The bombing was "very likely" an act of "terrorism," Bavaria's top security official Joachim Hermann said earlier on Monday. The Interior Ministry added that it did not have concrete evidence yet to show links to extremist groups.
The 27-year-old Syrian suspect, who detonated an explosive device in central Ansbach at around 10 pm (2000 GMT) Sunday, came to Germany two years ago, was denied asylum last year and had been due for deportation to Bulgaria, a spokesman for the Interior Ministry said.
The so-called Dublin principle observed by many countries determines that asylum seekers who have passed through a safe third country where they could have claimed asylum can be sent back there in order to make their claim.
No group has yet claimed responsibility for the attack, which saw the suspect detonate a cluster bomb he was carrying inside a rucksack outside a music festival venue in Ansbach after being denied entry because he did not have a ticket.
According to investigators, the suspect had been known to police for drug-related and other crimes. He had received treatment at a psychiatric clinic and had tried to kill himself on two prior occasions.
Three of the four violent attacks committed in Germany over the past week were perpetrated by asylum seekers.
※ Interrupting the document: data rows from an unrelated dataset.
(** The Flask session and the JSON body of a waiting list request. *)
Record Session : Type := {
  session_Mem_No : option Z;
  session_first_name : option string;
  session_last_name : option string;
}.

Record WaitingRequest : Type := {
  request_date : option string;
  request_time_slot : option string;
}.

Inductive AddResponse : Type :=
  | Added201 (email_address : string)
  | AlreadyInList200
  | AddError400 (error : string)
  | AddError500.

(** [not x] for an optional string: [None] and [""] are false. *)
Definition missing (x : option string) : bool :=
  match x with
  | Some s => negb (truthy s)
  | None => true
  end.

Section WaitingListOperations.
Context `{DatetimeLib}.

(** The date of the request is turned into [dd/mm/yyyy] when it parses
    as [yyyy-mm-dd] and is kept as it is otherwise. *)
Definition normalise_date (date : string) : string :=
  match strptime_Ymd date with
  | Some d => strftime_dmY d
  | None => date
  end.

(** [add_to_waiting_list]. The [finally] block writes to [InternetType]
    and [Internetlog] only, two tables the embedding leaves out. *)
Definition add_to_waiting_list (file : WaitingList) (db : Database)
    (now : pydatetime) (session : Session) (data : WaitingRequest)
    : AddResponse * WaitingList :=
  match session_Mem_No session with
  | None => (AddError400 "Unauthorized: No session found.", file)
  | Some player_id_ =>
      let first_name_ := default "Unknown" (session_first_name session) in
      let last_name_ := default "Unknown" (session_last_name session) in
      if missing (request_date data) || missing (request_time_slot data) then
        (AddError400 "Missing required fields: date or time_slot.", file)
      else
        let date := normalise_date (default "" (request_date data)) in
        let time_slot := default "" (request_time_slot data) in
        match get_member_email_and_memnumber db player_id_ with
        | NoMember | MemberEmailList [] =>
            (AddError400 "User information not found.", file)
        | MemberEmailList (_ :: _) =>
            (* a list has no [get]: the [AttributeError] is answered 500 *)
            (AddError500, file)
        | MemberEmail _ email_ =>
            if missing email_ || bool_decide (strip (default "" email_) = "") then
              (AddError400 "Please update email address in My Profile.", file)
            else if negb (count_char "@" (default "" email_) =? 1)%nat then
              (AddError400 "Invalid email address format.", file)
            else
              let email_address_ := default "" email_ in
              let waiting_list := cleanup_waiting_list file now in
              let slots := default ∅ (waiting_list !! date) in
              let entries := default [] (slots !! time_slot) in
              if existsb (fun entry => bool_decide (player_id entry = player_id_)) entries
              then (AlreadyInList200, waiting_list)
              else
                let entry := {| player_id := player_id_;
                                entry_first_name := first_name_;
                                entry_last_name := last_name_;
                                email_address := email_address_;
                                status := "active" |} in
                (Added201 email_address_,
                 <[date := <[time_slot := entries ++ [entry]]> slots]> waiting_list)
        end
  end.

End WaitingListOperations.

Inductive RemoveResponse : Type :=
  | Removed200
  | RemoveError401
  | RemoveError400
  | RemoveError404.

(** [remove_from_waiting_list]. *)
Definition remove_from_waiting_list (file : WaitingList)
    (session : Session) (data : WaitingRequest) : RemoveResponse * WaitingList :=
  match session_Mem_No session with
  | None => (RemoveError401, file)
  | Some player_id_ =>
      if missing (request_date data) || missing (request_time_slot data) then
        (RemoveError400, file)
      else
        let date := default "" (request_date data) in
        let time_slot := default "" (request_time_slot data) in
        match file !! date with
        | Some slots =>
            match slots !! time_slot with
            | Some entries =>
                let updated_entries :=
                  filter (fun entry => player_id entry <> player_id_) entries in
                let slots' :=
                  match updated_entries with
                  | _ :: _ => <[time_slot := updated_entries]> slots
                  | [] => delete time_slot slots
                  end in
                let waiting_list :=
                  if bool_decide (slots' = ∅) then delete date file
                  else <[date := slots']> file in
                (Removed200, waiting_list)
            | None => (RemoveError404, file)
            end
        | None => (RemoveError404, file)
        end
  end.

(** ** Mail transport

    [mail.send] is the SMTP client of Flask-Mail. It is embedded as a
    script of the outcomes of the coming sends ([true]: delivered,
    [false]: the send raises); a send after the end of the script is
    delivered. Every attempt is logged with its outcome. *)

Record MailMessage : Type := {
  recipient : string;
  F_Lastname : string;
  formatted_date : string;
  formatted_time : string;
}.

Record MailTransport : Type := {
  script : list bool;
  attempts : list (MailMessage * bool);
}.

(** [send_email(subject, [recipient], body)], where the body is a fixed
    text around the fields of [msg]. *)
Definition send_email (mt : MailTransport) (msg : MailMessage)
    : outcome unit * MailTransport :=
  let delivered := default true (head (script mt)) in
  let mt' := {| script := tail (script mt);
                attempts := attempts mt ++ [(msg, delivered)] |} in
  if delivered then (Return tt, mt') else (Raise ValueError, mt').

Section Notifications.
Context `{DatetimeLib}.

(** [send_booking_cancellation_email]: a date or a time that does not
    parse is a [ValueError] before anything is sent. *)
Definition send_booking_cancellation_email (mt : MailTransport)
    (recipient_ F_Lastname_ date time_slot : string) : outcome unit * MailTransport :=
  match strptime_dmY date with
  | None => (Raise ValueError, mt)
  | Some parsed_date =>
      match strptime_HM time_slot with
      | None => (Raise ValueError, mt)
      | Some parsed_time =>
          send_email mt {| recipient := recipient_;
                           F_Lastname := F_Lastname_;
                           formatted_date := strftime_dmY parsed_date;
                           formatted_time := strftime_HM parsed_time |}
      end
  end.

(** ** Notification of the waiting list *)

(** The loop of [process_waiting_list_notifications] over the entries of
    the slot, with [updated_entries] as accumulator. *)
Fixpoint notify_entries (date time_slot : string) (canceling_player_id : option Z)
    (entries updated_entries : list WaitingEntry) (mt : MailTransport)
    : list WaitingEntry * MailTransport :=
  match entries with
  | [] => (updated_entries, mt)
  | entry :: rest =>
      if bool_decide (Some (player_id entry) = canceling_player_id) then
        notify_entries date time_slot canceling_player_id rest
          (updated_entries ++ [entry]) mt
      else if truthy (email_address entry) && truthy (entry_first_name entry)
              && truthy (entry_last_name entry) then
        match send_booking_cancellation_email mt (email_address entry)
                (entry_first_name entry) date time_slot with
        | (Return _, mt') =>
            notify_entries date time_slot canceling_player_id rest updated_entries mt'
        | (Raise _, mt') =>
            notify_entries date time_slot canceling_player_id rest
              (updated_entries ++ [entry]) mt'
        end
      else
        notify_entries date time_slot canceling_player_id rest updated_entries mt
  end.

(** [process_waiting_list_notifications]. When [updated_entries] is not
    empty the source runs the two statements
    [waiting_list] and [[date][time_slot] = updated_entries]: the second
    stores into the fresh list [[date]] at the string index [time_slot],
    which is a [TypeError], and [save_waiting_list] is not reached. *)
Definition process_waiting_list_notifications (file : WaitingList) (mt : MailTransport)
    (date time_slot : string) (canceling_player_id : option Z)
    : outcome unit * WaitingList * MailTransport :=
  let waiting_list := file in
  let time_slot := substring 0 5 time_slot in
  match waiting_list !! date with
  | Some slots =>
      match slots !! time_slot with
      | Some entries =>
          let '(updated_entries, mt') :=
            notify_entries date time_slot canceling_player_id entries [] mt in
          match updated_entries with
          | _ :: _ => (Raise TypeError, file, mt')
          | [] => (Return tt, <[date := delete time_slot slots]> waiting_list, mt')
          end
      | None => (Return tt, file, mt)
      end
  | None => (Return tt, file, mt)
  end.

End Notifications.

(** ** Tariffs: [get_court_rates_per_minute] *)

Record CourtData : Type := {
  rates : list float;
  bookings : list float;
  cancellations : list float;
}.

(** [x not in (0, None)]: both zeros of the floats equal [0]. *)
Definition not_zero_or_null (x : option float) : option float :=
  match x with
  | Some (SpecFloat.S754_zero _) => None
  | Some v => Some v
  | None => None
  end.

(** [[CourtDesc] NOT LIKE '%Court%']: the description holds ["court"]
    nowhere, in whatever case. *)
Definition lower (c : ascii) : ascii :=
  let n := nat_of_ascii c in
  if ((65 <=? n) && (n <=? 90))%nat then ascii_of_nat (n + 32) else c.

Fixpoint lower_string (s : string) : string :=
  match s with
  | EmptyString => EmptyString
  | String c rest => String (lower c) (lower_string rest)
  end.

Fixpoint contains (pattern s : string) : bool :=
  String.prefix pattern s
  || match s with
     | EmptyString => false
     | String _ rest => contains pattern rest
     end.

Definition like_Court (court_desc : string) : bool :=
  contains "court" (lower_string court_desc).

(** [d[k] = v] on a dictionary kept in insertion order: a key that is
    present keeps its place. *)
Fixpoint dict_set {V : Type} (k : string) (v : V) (d : list (string * V))
    : list (string * V) :=
  match d with
  | [] => [(k, v)]
  | (k', v') :: rest =>
      if bool_decide (k' = k) then (k, v) :: rest else (k', v') :: dict_set k v rest
  end.

Definition court_data_of_row (row : CourtsRow) : CourtData :=
  {| rates := map (py_round_digits 4) (omap not_zero_or_null (RATEPMIN row));
     bookings := omap not_zero_or_null (IBOOKING row);
     cancellations := omap not_zero_or_null (ICANCEL row) |}.

Definition has_tariff (cd : CourtData) : bool :=
  match rates cd, bookings cd, cancellations cd with
  | [], [], [] => false
  | _, _, _ => true
  end.

(** The rows of [SELECT ... FROM [Courts] WHERE [CourtDesc] NOT LIKE
    '%Court%']. *)
Definition tariff_rows (db : Database) : list CourtsRow :=
  filter (fun row => like_Court (CourtDesc row) = false) (Courts db).

Definition get_court_rates_per_minute (db : Database) : list (string * CourtData) :=
  if negb (online db) then []
  else
    fold_left
      (fun court_data row =>
         let cd := court_data_of_row row in
         if has_tariff cd then dict_set (CourtDesc row) cd court_data else court_data)
      (tariff_rows db) [].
On Monday, a 17-year-old asylum seeker likely from Pakistan attacked passengers of a Bavarian commuter train with an axe and a knife, injuring five people. The Islamic State group claimed responsibility.
On Sunday, a 21-year-old Syrian asylum seeker killed a woman and injured four others with a deli knife in Reutlingen in what investigators say was not an act of terrorism.
German Chancellor Angela Merkel is "mourning with the families of the woman killed in Reutlingen" and her "thoughts are with the families of those injured in Reutlingen and Ansbach," her deputy spokeswoman Ulrike Demmer said Monday.
The European Union also reacted to the attack, saying that its compassion for refugees will not come at the expense of security in the bloc.
"Europe's doors are open to those who flee war and persecution and who seek asylum, but we will defend ourselves against attacks on our way of life," European Commission spokesman Margaritis Schinas told journalists in Brussels.
"Our sense of compassion does not and must not come at the expense of our security," he added.
Three of the 12 people injured in the Ansbach attack have been released from hospital, the BR24 broadcaster reported citing the ANregiomed hospital group.
Of the nine that remain in treatment, none has life-threatening injuries, but some are "considerably traumatized," a spokesman told BR24.